Time was, he stood shoulder to shoulder with Stephen King and his kith and kin as one of the heavy hitters of popular horror. In the late '80s and all through the '90s, his seamless weaving of the stuff of sex together with the inevitable perversity of death led to a string of critical and commercial successes including Weaveworld, Cabal, Imagica and Everville. But over the years, the man became a brand. The macabre amalgam of visceral violence and exotic erotica that set his narratives apart from the pack at the start had, by the time of its samey culmination in Coldheart Canyon, diminished his fiction. Barker was about to lose his bite—such that it was a relief, really, when he changed gears completely.

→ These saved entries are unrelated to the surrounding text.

(* ===== verification/EasyfsDir.v ===== *)
(** kernel/fs/easyfs/dir.c and dirlink of fs.c: the directories of easyfs.

    A directory is a file of 32-byte entries, an inode number and a name of at
    most [DIRSIZ] bytes; an entry with number 0 is free.  [easyfs_vfs_lookup]
    gives the offset and the number of the entry and the inode on the disk;
    [fill] stands for easyfs_fill_vfs_inode, which takes an entry of the inode
    cache and fails when there is none. *)
From stdpp Require Import functions.
From S2P Require Import Prelude Path Vfs ListHead Block Bcache Easyfs IndexTree EasyfsFile.

Definition DE_SIZE : Z := 32.

(** struct disk_dir_entry *)
Record dirent := mk_dirent { inode_num : Z; de_name : list Z }.
Definition get_dirent (b : list Z) : dirent := mk_dirent (rd32 b 0) (slice b 4 28).

(** The string in a field of bytes. *)
Fixpoint until_nul (b : list Z) : cstring :=
  match b with
  | [] => []
  | c :: b => if decide (c = 0) then [] else c :: until_nul b
  end.

(** [strncpy(dst, t, n)]: the [n] bytes stored. *)
Definition strncpy_bytes (t : cstring) (n : nat) : list Z := take n t ++ replicate (n - length t) 0.

(** [memset(&de, 0); strncpy(de.name, name, DIRSIZ); de.inode_num = inum] *)
Definition le32 (x : Z) : list Z := [x mod 2 ^ 8; x / 2 ^ 8 mod 2 ^ 8; x / 2 ^ 16 mod 2 ^ 8; x / 2 ^ 24 mod 2 ^ 8].
Definition make_dirent (name : cstring) (inum : Z) : list Z :=
  le32 inum ++ strncpy_bytes name (Z.to_nat DIRSIZ) ++ replicate 4 0.

Section dirs.
Context {B : Type} `{BlockStore B}.
Abbreviation st := (estate B).

Definition entry_fuel (size : Z) : nat := S (Z.to_nat (size / DE_SIZE + 1)).
Lemma tfree_slot_run s L p w i pre :
  pages_ok (tpg s) L → tfile_ok (sheap s) (tin s) → tvalid p → at_pos (sheap s) (tin s) p w i → frees pre p →
  ∃ s' L', tfree_slot w i pre s = Ret (tt, s') ∧ shrunk (λ q, q = p ∨ below p q) s s' L' ∧ tslot (sheap s') (tin s') p = 0.
Proof.
  intros Hp Hf Hv Hat Hpre. unfold tfree_slot. rewrite (bind_Ret _ _ _ _ _ (get_ent_run s p w i Hf Hv Hat)).
  case_decide as Hz; [|exists s, L; split_and!; [done|by apply shrunk_refl|done]].
  destruct (Hpre s L Hp Hf Hz) as (s1 & L1 & H1 & Hs1 & Hch). rewrite (bind_Ret _ _ _ _ _ H1).
  pose proof (shrunk_ok _ _ _ _ Hs1) as Hf1. pose proof (sh_pages _ _ _ _ Hs1) as Hp1.
  pose proof (shrunk_keeps _ _ _ _ p Hs1 Hv (not_below_self p)) as Hsp.
  assert (Hat1 : at_pos (sheap s1) (tin s1) p w i).
  { unfold at_pos in *. destruct (parent p) as [[q k]|] eqn:E; [|done]. destruct (parent_valid _ _ p q k Hv E) as (Hqv & _).
    rewrite (shrunk_keeps _ _ _ _ q Hs1 Hqv); [done|]. destruct p, q; simpl in *; simplify_eq/=; unfold below; simpl; naive_solver. }
  rewrite <-Hsp in Hz. destruct (tf_in _ _ Hf1 p Hv Hz) as [b Hb]. destruct (free_page_run (tpg s1) L1 _ b Hp1 Hb) as (g & Hfree & Hp2 & Hg).
  destruct (detach_page _ _ p w i Hf1 (pages_heap _ _ Hp1) Hv Hat1 Hz Hch) as (Hw & Hsk & Hz'). set (a := tslot (sheap s1) (tin s1) p) in *.
  assert (H2 : (a ← get_ent w i; on_tpg (free_page a)) s1 = Ret (tt, mk_tstate g (tin s1) (v_lock s1))).
  { rewrite (bind_Ret _ _ _ _ _ (get_ent_run s1 p w i Hf1 Hv Hat1)). unfold on_tpg, zoom. fold a. by rewrite Hfree. }
  rewrite (bind_Ret _ _ _ _ _ H2). rewrite put_ent_run by (simpl; by rewrite Hg). simpl. rewrite Hg.
  set (s3 := mk_tstate _ _ _). exists s3, (a :: L1). split_and!; [done| |done].
  apply (shrunk_trans _ (below p) (.= p) s s1 L1); [by right|by left|done|]. split; [|done|done]. simpl.
  assert (Hgok : heap_ok (heap g)) by (by eapply pages_heap). destruct g as [al hp]. simpl in *. subst hp.
  destruct w as [c|]; simpl in *; [|done]. destruct Hw as [bc Hbc]. refine (pages_write (mk_tpages al (delete a (sheap s1))) (a :: L1) c _ bc Hp2 Hbc _).
  apply wr64_ok. by apply page_ok_heap.
Qed.
Lemma omap_fmap_same {A B} (f : A → option B) (g : A → A) (l : list A) : (∀ x, x ∈ l → f (g x) = f x) → omap f (g <$> l) = omap f l.
Proof.
  induction l as [|x l IH]; intros Hl; [done|]. csimpl. rewrite (Hl x) by (by left). rewrite IH; [done|]. intros z Hz. apply Hl. by right.
Qed.
Lemma cache_map h all (c : icache P) refs (g : cinode → cinode) :
  cache_inv h all (mk_istate c refs) →
  (∀ x, x ∈ inodes c → i_dev (g x) = i_dev x ∧ i_ino (g x) = i_ino x ∧ i_count (g x) = i_count x ∧ pd_owned (g x) = pd_owned x ∧
     (i_dev x ≠ TMPFS_DEV ∨ own TMPFS_DEV = true → g x = x)) →
  own TMPFS_DEV = false → cache_inv h all (mk_istate (set_inodes (g <$> inodes c) c) refs).
Proof.
  intros Hc Hg Ho.
  assert (Hlk : ∀ i x, (g <$> inodes c) !! i = Some x → ∃ y, inodes c !! i = Some y ∧ x = g y ∧ y ∈ inodes c).
  { intros i x Hx. rewrite list_lookup_fmap in Hx. destruct (inodes c !! i) as [y|] eqn:Ey; [|done]. injection Hx as <-. exists y.
    split_and!; [done|done|]. by eapply list_elem_of_lookup_2. }
  assert (Hpo : ∀ y, y ∈ inodes c → page_of (g y) = page_of y).
  { intros y Hy. destruct (Hg y Hy) as (G1 & G2 & G3 & G4 & G5). destruct (decide (i_dev y = TMPFS_DEV)) as [Hd|Hd]; [|by rewrite G5 by (by left)].
    apply list_elem_of_lookup in Hy as [i Hi].
    assert (pd_owned y = 0) as E0. { destruct (decide (pd_owned y = 0)); [done|]. pose proof (iv_owned _ _ _ Hc i y Hi ltac:(done)) as Hy'. congruence. }
    unfold page_of. rewrite G4, E0. done. }
  assert (Hop : owned_pages (set_inodes (g <$> inodes c) c) = owned_pages c).
  { by apply omap_fmap_same. }
  split; try apply Hc; cbn [ic irefs set_inodes inodes] in *.
  - rewrite length_fmap. apply Hc.
  - intros i j x y (x0 & Hx & -> & Hx')%Hlk (y0 & Hy & -> & Hy')%Hlk. destruct (Hg x0 Hx') as (-> & -> & _), (Hg y0 Hy') as (-> & -> & _). by apply (iv_uniq _ _ _ Hc).
  - intros i x (x0 & Hx & -> & Hx')%Hlk. destruct (Hg x0 Hx') as (_ & _ & -> & _). by apply (iv_count _ _ _ Hc).
  - intros i Hi. destruct (iv_refs _ _ _ Hc i Hi) as (Hr & x & Hx & Hn). split; [done|]. exists (g x). unfold slot_of in *. cbn [ic set_inodes inodes].
    rewrite list_lookup_fmap. cbn [ic] in Hx. rewrite Hx. split; [done|]. destruct (Hg x) as (_ & -> & _); [by eapply list_elem_of_lookup_2|done].
  - intros i x (x0 & Hx & -> & Hx')%Hlk. destruct (Hg x0 Hx') as (-> & _ & _ & -> & _). by apply (iv_owned _ _ _ Hc i).
  - intros i x (x0 & Hx & -> & Hx')%Hlk. destruct (Hg x0 Hx') as (G1 & _ & _ & G4 & G5). rewrite G1. intros Hod.
    rewrite G5 by (left; congruence). by apply (iv_data _ _ _ Hc i).
  - rewrite Hop. apply Hc.
  - rewrite Hop. apply (iv_live _ _ _ Hc).
Qed.

Lemma sync_run (s : st) a ip :
  length (slots s) = Z.to_nat NINODES → inos s !! a = Some ip →
  tmpfs_sync_nlinks a s = Ret (tt, with_slots ((λ x, if decide (i_dev x = TMPFS_DEV ∧ i_ino x = ti_ino ip) then set_i_nlinks (ti_nlinks ip) x else x) <$> slots s) s).
Proof.
  intros Hl Ha. apply slots_map_run; [done|]. intros i x sl Hx. rewrite (bind_Ret _ _ _ _ _ (on_cache_get (with_slots sl s) i x Hx)).
  rewrite (bind_Ret _ _ _ _ _ (get_ino_run (with_slots sl s) a ip Ha)). case_decide; [done|]. by rewrite list_insert_id.
Qed.
Lemma drop_run (s : st) n :
  length (slots s) = Z.to_nat NINODES →
  drop_private_data n s = Ret (tt, with_slots ((λ x, if decide (i_dev x = TMPFS_DEV ∧ i_ino x = n) then set_pd 0 0 x else x) <$> slots s) s).
Proof.
  intros Hl. apply slots_map_run; [done|]. intros i x sl Hx. rewrite (bind_Ret _ _ _ _ _ (on_cache_get (with_slots sl s) i x Hx)).
  case_decide; [done|]. by rewrite list_insert_id.
Qed.
Lemma inode_open_run (s : st) n :
  length (slots s) = Z.to_nat NINODES → ∃ o, tmpfs_inode_open n s = Ret (o, s) ∧ (o = true ↔ opened (slots s) n).
Proof.
  intros Hl. unfold tmpfs_inode_open.
  destruct (for_find_seq (λ k s', s' = s ∧ ∀ j x, Z.of_nat j < k → slots s !! j = Some x → ¬ (i_dev x = TMPFS_DEV ∧ i_ino x = n ∧ 0 < i_count x))
    (λ r s', s' = s ∧ r = true ∧ opened (slots s) n)
    (λ i, x ← on_cache (get_ci i); if decide (i_dev x = TMPFS_DEV ∧ i_ino x = n ∧ i_count x > 0) then mret (Some true) else mret None) 0 NINODES s) as (r & s' & Hf & Hp).
  - done.
  - intros i s1 Hi [-> Hb]. destruct (lookup_lt_is_Some_2 (slots s) (Z.to_nat i)) as [x Hx]; [lia|].
    rewrite (bind_Ret _ _ _ _ _ (on_cache_get s i x Hx)). case_decide as Hd.
    + exists (Some true), s. split_and!; [done|done|done|]. exists (Z.to_nat i), x. split_and!; [done|naive_solver|naive_solver|lia].
    + exists None, s. split_and!; [done|done|]. intros j y Hj Hy. destruct (decide (j = Z.to_nat i)) as [->|]; [|apply (Hb j); [lia|done] ].
      simplify_eq. intros (H1 & H2 & H3). apply Hd. split_and!; [done|done|lia].
  - split; [done|]. intros j x Hj. lia.
  - rewrite (bind_Ret _ _ _ _ _ Hf). destruct r as [b|]; [destruct Hp as (-> & -> & Hp); by exists true|]. destruct Hp as [-> Hp]. exists false.
    split; [done|]. split; [done|]. intros (j & x & Hx & Hd). exfalso. apply (Hp j x); [|done|done]. pose proof (lookup_lt_Some _ _ _ Hx). lia.
Qed.

Lemma detach_run (s : st) pd dd b e l1 l2 :
  dents s !! dd = Some pd → chain (dents s) (td_child pd) (l1 ++ b :: l2) →
  unlink_detach dd (before 0 l1) e s = Ret (tt, set_t_mem (set_dents (relinked (dents s) dd pd e l1) (t_mem s)) s).
Proof.
  intros Hdd Hc. unfold unlink_detach, relinked. destruct l1 as [|c l1].
  - unfold before. simpl. rewrite (bind_Ret _ _ _ _ _ (get_de_run s _ _ Hdd)). by apply (put_de_run s dd _ pd).
  - assert (Hin : before 0 (c :: l1) ∈ (c :: l1) ++ b :: l2) by (apply elem_of_app; left; by apply before_in).
    destruct (chain_elem _ _ _ _ Hc Hin) as [Hn [y Hy] ]. rewrite decide_False by done. rewrite (decide_False (P := c :: l1 = [])) by done.
    rewrite (bind_Ret _ _ _ _ _ (get_de_run s _ _ Hy)), (put_de_run s _ _ y Hy). do 2 f_equal.
    unfold set_t_mem, set_dents. do 2 f_equal. apply map_eq. intros q. destruct (decide (q = before 0 (c :: l1))) as [->|Hq].
    + by rewrite lookup_insert_eq, lookup_alter_eq, Hy.
    + by rewrite lookup_insert_ne, lookup_alter_ne.
Qed.

(** The state that unlink leaves. *)
Section unlink.
Context (held : gset Z) (s : st) (refs : list Z) (kids : Z → list Z).
Context (dd b : Z) (pd e : tdirent) (pip ip : tmpfs_inode) (l1 l2 : list Z).
Context (HI : tmpfs_inv held s refs).
Context (Ht : tree_ok (dents s) (inos s) kids) (Hdd : dents s !! dd = Some pd) (Hpip : inos s !! td_inode pd = Some pip) (Hdir : ti_type pip = VFS_DIR).
Context (Hl : kids dd = l1 ++ b :: l2) (He : dents s !! b = Some e) (Hip : inos s !! td_inode e = Some ip) (Hfile : td_type e ≠ VFS_DIR).
Abbreviation D' := (unlinked (dents s) dd b pd e l1).

Lemma unlink_length : length (slots s) = Z.to_nat NINODES.
Proof. destruct (tv_cache _ _ _ HI) as [all Hc]. apply (iv_len _ _ _ Hc). Qed.
Lemma unlink_slots_inv (g : cinode → cinode) :
  (∀ x, x ∈ slots s → i_dev (g x) = i_dev x ∧ i_ino (g x) = i_ino x ∧ i_count (g x) = i_count x ∧ pd_owned (g x) = pd_owned x ∧
     (i_dev x ≠ TMPFS_DEV ∨ own TMPFS_DEV = true → g x = x)) →
  ∃ all, cache_inv (heap_of s) all (mk_istate (set_inodes (g <$> slots s) (t_ic s)) refs).
Proof. intros Hg. destruct (tv_cache _ _ _ HI) as [all Hc]. exists all. apply cache_map; [done|done|]. apply (sc_own (tv_static _ _ _ HI)). Qed.
Lemma slot_not_owned x : x ∈ slots s → i_dev x = TMPFS_DEV → pd_owned x = 0.
Proof.
  intros [i Hi]%list_elem_of_lookup Hd. destruct (tv_cache _ _ _ HI) as [all Hc]. destruct (decide (pd_owned x = 0)) as [|Hne]; [done|].
  pose proof (iv_owned _ _ _ Hc i x Hi Hne) as Ho. rewrite Hd, (sc_own (tv_static _ _ _ HI)) in Ho. done.
Qed.

(** Somebody has the file open. *)
Definition hide (x : cinode) : cinode := if decide (i_dev x = TMPFS_DEV ∧ i_ino x = ti_ino ip) then set_i_nlinks 0 x else x.
Lemma kept_inv ob :
  opened (slots s) (ti_ino ip) → obj_ok ob → (∀ c, obj_live ob c ↔ obj_live (objs s) c ∧ c ≠ b) →
  tmpfs_inv held (with_slots (hide <$> slots s)
    (set_t_mem (mk_tmem (heap_of s) (<[td_inode e := set_nlinks 0 ip]> (inos s)) D' ob (next_ino s)) s)) refs.
Proof.
  intros Hop Hob Hlive. pose proof (sc_own (tv_static _ _ _ HI)) as Hown. split; try apply HI; cbn [t_mem set_t_mem with_slots set_t_ic t_inos t_dents t_heap t_objs t_next_ino t_ic t_vn].
  - eexists. eapply tree_remove; try done. intros c Hc. by rewrite lookup_insert_ne.
  - apply files_nlinks; [apply HI|done].
  - apply numbers_nlinks; [apply HI|done].
  - eapply open_unlink_kept; try done; apply HI.
  - eapply objs_unlink; try done; [apply HI| | |].
    + intros c [<-|?]%lookup_insert_is_Some'; [by exists ip|done].
    + intros c Hc. by rewrite lookup_insert_ne.
    + intros c. rewrite Hlive. split; [|tauto]. intros [H1 H2]. split_and!; [done|done|]. intros ->. by rewrite lookup_insert_eq.
  - apply unlink_slots_inv. intros x Hx. unfold hide. case_decide as Hd; [|done]. split_and!; try done. intros [?|?]; [naive_solver|congruence].
Qed.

As a long time admirer of the aforementioned author, and a die-hard fan of the Hellraiser franchise—up to and including the stupidest sequels—I had high hopes for The Scarlet Gospels, which sees Clive Barker taking ownership of the High Priest of Pain for the first time since, I think, the first of the films.
If anything, my expectations were raised when, after something like a decade on the drawing board, The Scarlet Gospels saw the light of day this past May—and what do you know? It was relatively well received. Most of the reviews I perused were good going on great, so when I finally got around to reading Barker's first proper horror novel—excepting Mister B. Gone and the Abarat books—in nearly fifteen years, I was basically beside myself with excitement.
And you know what? That first chapter? Fucking. Fantastic. Classic Clive Barker.
But from there on out, I'm afraid, The Scarlet Gospels is "business as usual, at best." And the rest of the time, "it reads like an unsightly reminder of a writer past his prime."